El presidente del Gobierno de España, Pedro Sánchez, ha ordenado que el puerto de Valencia acoja «por razones humanitarias» al barco Aquarius, de bandera gibraltareña, que navega sin rumbo por el mar Mediterráneo con 629 inmigrantes a bordo, recogidos frente a las costas de Libia. Italia ha negado al barco atracar en ninguno de sus puertos, pese a que los ayuntamientos de Palermo, Nápoles, Reggio Calabria, Messina y Taranto se habían ofrecido a recibirlo. Malta tampoco ha dado permiso para que la nave llegue a sus costas.

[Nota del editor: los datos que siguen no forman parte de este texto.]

(** ** baseclock.go *)

Definition is_proc (name : EventSource) (d : Data) : bool := str_eqb (daProcessName d) name.

Definition new_data (name : EventSource) (withWindow : bool) : Data :=
  mkData name [] PTP_UNKNOWN "" (if withWindow then Some (Window.NewWindow WindowSize) else None).

(** [getData]: afterwards the holder has an entry for the source; the pointer the
    method returns is the first entry of that name. *)
Definition getData (name : EventSource) (withWindow : bool) (dh : list Data) : list Data :=
  match first_match (is_proc name) dh with
  | Some _ => dh
  | None => dh ++ [new_data name withWindow]
  end.

Definition find_data (name : EventSource) (dh : list Data) : option Data := first_match (is_proc name) dh.

(** The common prologue [d := GetData(ev.Source); d.AddEvent(ev); d.UpdateState()]. *)
Definition record_event (now : Z) (withWindow : bool) (ev : Event) (dh : list Data) : option (list Data) :=
  modify_first (is_proc (evSource ev)) (fun d => d ← AddEvent now ev d; Some (UpdateState d))
    (getData (evSource ev) withWindow dh).

Record BaseClock := mkBase {
  bsData : list Data;
  bsCfgName : string;
  bsOverall : PTPState;
  bsThreshold : PtpClockThreshold
}.

#[export] Instance BaseClock_fields : Fields BaseClock := fun b =>
  mkBase (bsData b) (bsCfgName b) (bsOverall b) (bsThreshold b).

Definition newBaseClock (cfgName : string) (threshold : PtpClockThreshold) : BaseClock :=
  mkBase [] cfgName PTP_NOTSET threshold.

Definition zero_threshold : PtpClockThreshold := mkThreshold 0 0 0.

(** [ConfigNames]: the config name and its ts2phc alias. *)
Definition ConfigNames (b : BaseClock) : list string :=
  let ts2phc := replace1 "ptp4l." "ts2phc." (bsCfgName b) in
  bsCfgName b :: (if negb (str_eqb ts2phc (bsCfgName b)) then [ts2phc] else []).

(** ** osclock.go *)

Record OSClockFilterConfig := mkFilterConfig {
  fcInSyncThreshold : f64;
  fcOutOfSyncThreshold : f64;
  fcSamples : Z
}.
(* ===== verification/Method.v ===== *)
(** * The monad of clock methods

    A method of a clock reads and assigns the fields of its receiver, performs
    [Effect]s and may panic.  [M S A] threads the receiver, collects the effects in
    program order and stops at a panic; stdpp's monad notation [x ← m; k] and
    [m ;; k] is the Go statement sequence.  [wp] is the weakest precondition for
    total correctness: the method returns, and the postcondition holds of its result,
    the new receiver and its effects. *)

From S2P Require Import Prelude ClockBase.

Definition M (S A : Type) : Type := S -> option (A * S * list Effect).

#[export] Instance M_ret {S} : MRet (M S) := fun A a s => Some (a, s, []).

#[export] Instance M_bind {S} : MBind (M S) := fun A B k m s =>
  match m s with
  | Some (a, s', e) =>
      match k a s' with
      | Some (b, s'', e') => Some (b, s'', e ++ e')
      | None => None
      end
  | None => None
  end.

Definition get {S} : M S S := fun s => Some (s, s, []).
Definition gets {S A} (f : S -> A) : M S A := fun s => Some (f s, s, []).
Definition modify {S} (f : S -> S) : M S unit := fun s => Some (tt, f s, []).
Definition emit {S} (e : Effect) : M S unit := fun s => Some (tt, s, [e]).
Definition emits {S} (es : list Effect) : M S unit := fun s => Some (tt, s, es).
Definition panic {S A} : M S A := fun _ => None.
Definition lift {S A} (o : option A) : M S A := match o with Some a => mret a | None => panic end.
Definition when {S} (b : bool) (m : M S unit) : M S unit := if b then m else mret tt.

(** A method of an embedded struct, on the field [proj] of the receiver. *)
Definition zoom {S T A} (proj : S -> T) (put : T -> S -> S) (m : M T A) : M S A := fun s =>
  match m (proj s) with
  | Some (a, t, e) => Some (a, put t s, e)
  | None => None
  end.

Definition wp {S A} (m : M S A) (s : S) (Q : A -> S -> list Effect -> Prop) : Prop :=
  exists a s' e, m s = Some (a, s', e) /\ Q a s' e.

Section rules.
  Context {S A B : Type}.
  Implicit Types (s : S) (Q : A -> S -> list Effect -> Prop).

Lemma wp_ret (a : A) s Q : Q a s [] -> wp (mret a) s Q.
Proof. intros. by exists a, s, []. Qed.

Lemma wp_bind (m : M S B) (k : B -> M S A) s Q :
  wp m s (fun b s' e => wp (k b) s' (fun a s'' e' => Q a s'' (e ++ e'))) -> wp (b ← m; k b) s Q.
Proof.
  intros (b & s' & e & Hm & a & s'' & e' & Hk & HQ).
  exists a, s'', (e ++ e'). split; [|done]. unfold mbind, M_bind. by rewrite Hm, Hk.
Qed.

(** A panic of a part is one of the whole. *)
Lemma bind_none_at (m : M S B) (k : B -> M S A) s b s' e :
  m s = Some (b, s', e) -> k b s' = None -> (b ← m; k b) s = None.
Proof. intros Hm Hk. unfold mbind, M_bind. by rewrite Hm, Hk. Qed.

Lemma bind_none (m : M S B) (k : B -> M S A) s :
  m s = None \/ (forall b s', k b s' = None) -> (b ← m; k b) s = None.
Proof.
  unfold mbind, M_bind. intros [->|Hk]; [done|]. destruct (m s) as [[[b s'] e]|]; [|done]. by rewrite Hk.
Qed.

Lemma wp_mono (m : M S A) s Q Q' :
  wp m s Q -> (forall a s' e, Q a s' e -> Q' a s' e) -> wp m s Q'.
Proof. intros (a & s' & e & Hm & HQ) H. exists a, s', e. by eauto. Qed.

Lemma wp_and (m : M S A) s Q Q' : wp m s Q -> wp m s Q' -> wp m s (fun a s' e => Q a s' e /\ Q' a s' e).
Proof.
  intros (a & s' & e & Hm & HQ) (a' & t & e' & Hm' & HQ'). exists a, s', e.
  assert ((a', t, e') = (a, s', e)) as [= -> -> ->] by congruence. done.
Qed.

Lemma wp_elim (m : M S A) s Q a s' e : wp m s Q -> m s = Some (a, s', e) -> Q a s' e.
Proof. intros (a' & t & e' & Hm & HQ) E. assert ((a', t, e') = (a, s', e)) as [= -> -> ->] by congruence. done. Qed.
End rules.

Section prim_rules.
  Context {S A : Type}.
  Implicit Types (s : S).

Lemma wp_get s Q : Q s s [] -> wp get s Q.
Proof. intros. by exists s, s, []. Qed.

Lemma wp_gets (f : S -> A) s Q : Q (f s) s [] -> wp (gets f) s Q.
Proof. intros. by exists (f s), s, []. Qed.

Lemma wp_modify (f : S -> S) s Q : Q tt (f s) [] -> wp (modify f) s Q.
Proof. intros. by exists tt, (f s), []. Qed.

Lemma wp_emit x s Q : Q tt s [x] -> wp (emit x) s Q.
Proof. intros. by exists tt, s, [x]. Qed.

Lemma wp_emits x s Q : Q tt s x -> wp (emits x) s Q.
Proof. intros. by exists tt, s, x. Qed.

Lemma wp_lift (o : option A) a s Q : o = Some a -> Q a s [] -> wp (lift o) s Q.
Proof. intros ->. by apply wp_ret. Qed.

Lemma wp_when (b : bool) (m : M S unit) s Q :
  (if b then wp m s Q else Q tt s []) -> wp (when b m) s Q.
Proof. destruct b; [done|]. by apply wp_ret. Qed.

Lemma wp_if (b : bool) (m m' : M S A) s Q :
  (if b then wp m s Q else wp m' s Q) -> wp (if b then m else m') s Q.
Proof. by destruct b. Qed.
End prim_rules.

(** One symbolic execution step of a method. *)
Ltac wp_step :=
  lazymatch goal with
  | |- wp (mret _) _ _ => apply wp_ret
  | |- wp (mbind _ _) _ _ => apply wp_bind
  | |- wp get _ _ => apply wp_get
  | |- wp (gets _) _ _ => apply wp_gets
  | |- wp (modify _) _ _ => apply wp_modify
  | |- wp (emit _) _ _ => apply wp_emit
  | |- wp (emits _) _ _ => apply wp_emits
  | |- wp (when _ _) _ _ => apply wp_when
  | |- wp (match ?x with _ => _ end) _ _ => lazymatch x with (_, _) => cbv beta iota end
  | |- wp (let _ := _ in _) _ _ => cbv zeta
  end.

Ltac wp_run := repeat (wp_step; cbv beta).
Lemma evaluation_clock_keeps env ev c c0 :
  evaluation_clock env ev c = Some c0 ->
  tbSyncState c0 = tbSyncState c /\ announceToken c0 = announceToken c.
Proof.
  unfold evaluation_clock. destruct (str_eqb _ SYNCE); [done|]. destruct (str_eqb _ PMC).
  - destruct (evData ev) as [[]|]; try done. by intros [= <-].
  - destruct (record_event _ _ _ _) as [dh|]; [|done]. intros [= <-].
    match goal with |- context [learn ev ?x] => destruct (learn_keeps ev x) as (_ & -> & -> & _) end. done.
Qed.

Lemma outcome_class env c needs c1 : outcome env c needs c1 -> holdover_class c -> holdover_class c1.
Proof.
  intros Ho Hc Hs. destruct Ho as [Hl|c' Hl Hn Hf Hst Hcl _|b c' Hl Hn Hu].
  - by apply Hc.
  - rewrite Hst in Hs. done.
  - rewrite (ud_state _ _ _ _ Hu) in Hs. rewrite (ud_class _ _ _ _ Hu).
    destruct (isTTSC c); [auto|]. by apply move_holdover_class.
Qed.
(* ===== verification/Clock.v ===== *)
(** * pkg/clock/clock.go: the interface between the clocks and their manager

    The Go interface [Clock] is the class below; [ClockLaws] is what a clock promises the
    manager that drives it.  The manager is verified against the two classes only; the
    four clock types implement them in Clocks.v.  [never] is the small logic with which
    the implementations show what they do not send. *)

From S2P Require Import Prelude Protocol Ipc Event Stats ClockBase Method.

(** What the surroundings answer during one step of the manager: the times, the UTC
    offset, the NMEA count of ts2phc, the answers of pmc, the iteration orders of the
    maps of clocks and of HA members, and the alias of an interface. *)
Record Env := mkEnv {
  envNow : Z;
  envNowMilli : Z;
  envUtcOffset : Z;
  envNoSourceTSCount : Z;
  envGetGMSettings : string -> option GrandmasterSettings;
  envSetGMSettings : string -> GrandmasterSettings -> bool;
  envMemberOrder : list string;
  envClockOrder : list string;
  envTimestamp : string;
  envGetAlias : string -> string
}.

(** A method runs on its receiver and on the announce sequence all T-BCs share. *)
Abbreviation Shared C := (Z * C)%type.

(** The operations.  [AddEvent] also returns the event: its payload is shared with the
    caller, and the grandmaster clock writes to it. *)
Class Clock (C : Type) := {
  ClockType_ : C -> ClockType;
  ConfigNames_ : list string -> C -> list string;
  GetState : C -> PTPState;
  ProcessDataForConfig : list string -> OsClock -> string -> C -> list Data;
  AddEvent : Env -> PTPState -> Event -> M (Shared C) (SyncState * Event);
  SystemClockUpdate : Env -> PTPState -> M (Shared C) unit;
  Reset : Env -> OsClock -> M (Shared C) OsClock
}.

(** The effects do not include the message type [ty]. *)
Definition quiet (ty : string) (es : list Effect) : Prop := sent ty es = [].

(** [good] is the representation invariant of a clock, [accepts] what an event must
    satisfy for the handler not to panic. *)
Class ClockLaws (C : Type) `{Clock C} := {
  good : C -> Prop;
  accepts : Event -> C -> Prop;
  ProcessData_law order o o' cfg c : osData o = osData o' ->
    ProcessDataForConfig order o cfg c = ProcessDataForConfig order o' cfg c;
  AddEvent_law env os ev seq c : good c -> accepts ev c ->
    wp (AddEvent env os ev) (seq, c) (fun _ s e => good (snd s) /\ quiet TypeOSClockState e);
  SystemClockUpdate_law env os seq c : good c ->
    wp (SystemClockUpdate env os) (seq, c) (fun _ s e =>
      good (snd s) /\ GetState (snd s) = GetState c /\ ClockType_ (snd s) = ClockType_ c /\
      (forall order o cfg, ProcessDataForConfig order o cfg (snd s) = ProcessDataForConfig order o cfg c) /\
      quiet TypeOSClockState e);
  Reset_law env o seq c : good c ->
    wp (Reset env o) (seq, c) (fun o' s e => o' = OsClock_Reset o /\ good (snd s) /\ quiet TypeOSClockState e)
}.

(** ** What a method never sends *)

Definition never {S A} (ty : string) (m : M S A) : Prop :=
  forall s a s' e, m s = Some (a, s', e) -> quiet ty e.

Section never.
  Context {S : Type} (ty : string).

Lemma quiet_app es es' : quiet ty es -> quiet ty es' -> quiet ty (es ++ es').
Proof. unfold quiet. rewrite sent_app. by intros -> ->. Qed.

Lemma never_ret {A} (a : A) : never (S := S) ty (mret a).
Proof. intros s a' s' e [= <- <- <-]. done. Qed.

Lemma never_bind {A B} (m : M S A) (k : A -> M S B) : never ty m -> (forall a, never ty (k a)) -> never ty (a ← m; k a).
Proof.
  intros Hm Hk s b s' e E. unfold mbind, M_bind in E. destruct (m s) as [[[a s1] e1]|] eqn:E1; [|done].
  destruct (k a s1) as [[[b' s2] e2]|] eqn:E2; [|done]. injection E as <- <- <-.
  apply quiet_app; [by eapply Hm|by eapply Hk].
Qed.

Lemma never_get : never (S := S) ty get.
Proof. intros s a s' e [= <- <- <-]. done. Qed.

Lemma never_gets {A} (f : S -> A) : never ty (gets f).
Proof. intros s a s' e [= <- <- <-]. done. Qed.

Lemma never_modify (f : S -> S) : never ty (modify f).
Proof. intros s a s' e [= <- <- <-]. done. Qed.

Lemma never_emits es : quiet ty es -> never (S := S) ty (emits es).
Proof. intros H s a s' e [= <- <- <-]. done. Qed.

Lemma never_emit x : quiet ty [x] -> never (S := S) ty (emit x).
Proof. intros H s a s' e [= <- <- <-]. done. Qed.

Lemma never_lift {A} (o : option A) : never (S := S) ty (lift o).
Proof. destruct o; [apply never_ret|]. intros s a s' e [=]. Qed.

Lemma never_when (b : bool) (m : M S unit) : never ty m -> never ty (when b m).
Proof. destruct b; [done|]. intros _. apply never_ret. Qed.

Lemma never_wp {A} (m : M S A) s (Q : A -> S -> list Effect -> Prop) :
  never ty m -> wp m s Q -> wp m s (fun a s' e => Q a s' e /\ quiet ty e).
Proof. intros Hn (a & s' & e & E & HQ). exists a, s', e. split; [done|]. split; [done|by eapply Hn]. Qed.
End never.

Lemma never_overall {S} ty overall st os profile (k : PTPState -> M S unit) :
  ty <> TypeSyncState -> (forall o, never ty (k o)) ->
  never ty (let '(overall, es) := emitOverallSyncStateIfChanged overall st os profile in k overall;; emits es).
Proof.
  intros Hty Hk. unfold emitOverallSyncStateIfChanged. cbv zeta. destruct (negb _).
  all: apply never_bind; [apply Hk|intros _; apply never_emits].
  2: done.
  unfold quiet, sent; cbn. unfold str_eqb. by rewrite bool_decide_eq_false_2.
Qed.

Create HintDb never.

(** The structural rules, applied to a method's text; the database holds what is known
    of the methods it calls. *)
Ltac never_step :=
  lazymatch goal with
  | |- never _ (mret _) => apply never_ret
  | |- never _ (mbind _ _) => apply never_bind; [|intros ?]
  | |- never _ get => apply never_get
  | |- never _ (gets _) => apply never_gets
  | |- never _ (modify _) => apply never_modify
  | |- never _ (emit _) => apply never_emit; done
  | |- never _ (lift _) => apply never_lift
  | |- never _ (when _ _) => apply never_when
  | |- never _ (let '(_, _) := emitOverallSyncStateIfChanged _ _ _ _ in _) =>
      apply never_overall; [done|intros ?]
  | |- never _ (match ?x with _ => _ end) => destruct x
  | |- never _ (let _ := _ in _) => cbv zeta
  end.

Ltac never_run := repeat first [solve [auto 1 with never nocore] | never_step; cbv beta].
Ltac never_method m := unfold m; never_run.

Actualmente, el Aquarius continúa sin rumbo fijo y su ruta sigue a la espera de órdenes, según transmiten sus datos de localización. El barco navega a una velocidad constante de unos dos nudos, y lo hace en círculos desde el mediodía del domingo. Hasta ese momento, tras rescatar a los inmigrantes desde diversas embarcaciones ya en alta mar, lejos de la costa libia, navegaba a toda velocidad hacia el este de Sicilia, con probable destino en los puertos de Siracusa, Messina, Catania o Reggio Calabria.

Varios periodistas y cooperantes españoles viajan a bordo del barco, donde aseguran que todavía no hay noticia oficial de que Valencia sea su destino. En cualquier caso, es competencia del Centro de Coordinación Marítima de Roma comunicarse con el capitán del barco para transmitirle a qué puerto debe dirigirse. Las autoridades de la nave alertan de que la comida empieza a escasear y no alcanzará más allá de las próximas 24 horas. Algunas lanchas se han acercado desde Malta para ofrecer alimentos y bebida.

El barco se encuentra a unas 35 millas de Italia y a 29 de Malta. De Valencia le separan 761 millas náuticas en línea recta, lo que en navegación efectiva se alargaría por encima de las 800 millas.

A una velocidad de unos 10 nudos -la máxima a la que navegaba el Aquarius antes de recibir la orden de detenerse-, el barco tardaría entre tres y cuatro días en alcanzar las costas de la Comunidad Valenciana. Un período de tiempo inasumible en las circunstancias actuales, que Malta tratará de paliar con el envío de provisiones, según ha informado en Twitter su primer ministro, el socialdemócrata Joseph Muscat.

«Agradezco al primer ministro español, Pedro Sánchez, que acoja al Aquarius después de que Italia haya roto las leyes internacionales y provocado el enfrentamiento. Malta enviará provisiones frescas al barco», ha dicho Muscat, que ha emplazado a «sentarse y discutir cómo podemos evitar que esto ocurra de nuevo».

Los 629 inmigrantes a bordo del Aquarius -un barco construido en el año 1977 y que antes tuvo bandera alemana- copan todas las cubiertas y hacen cola desde hace horas para recibir asistencia médica, según informa desde la nave la periodista de El País Naiara Galarraga. Entre ellos hay 123 menores que viajan solos y siete mujeres embarazadas.

Sólo un tercio fueron rescatados por el equipo del barco, que opera la ONG SOS Mediterráneo desde febrero de 2016. Los otros más de 400 fueron trasladados al Aquarius por el Ejército desde barcos mercantes u otras naves de la marina italiana, como es habitual en este tipo de operaciones.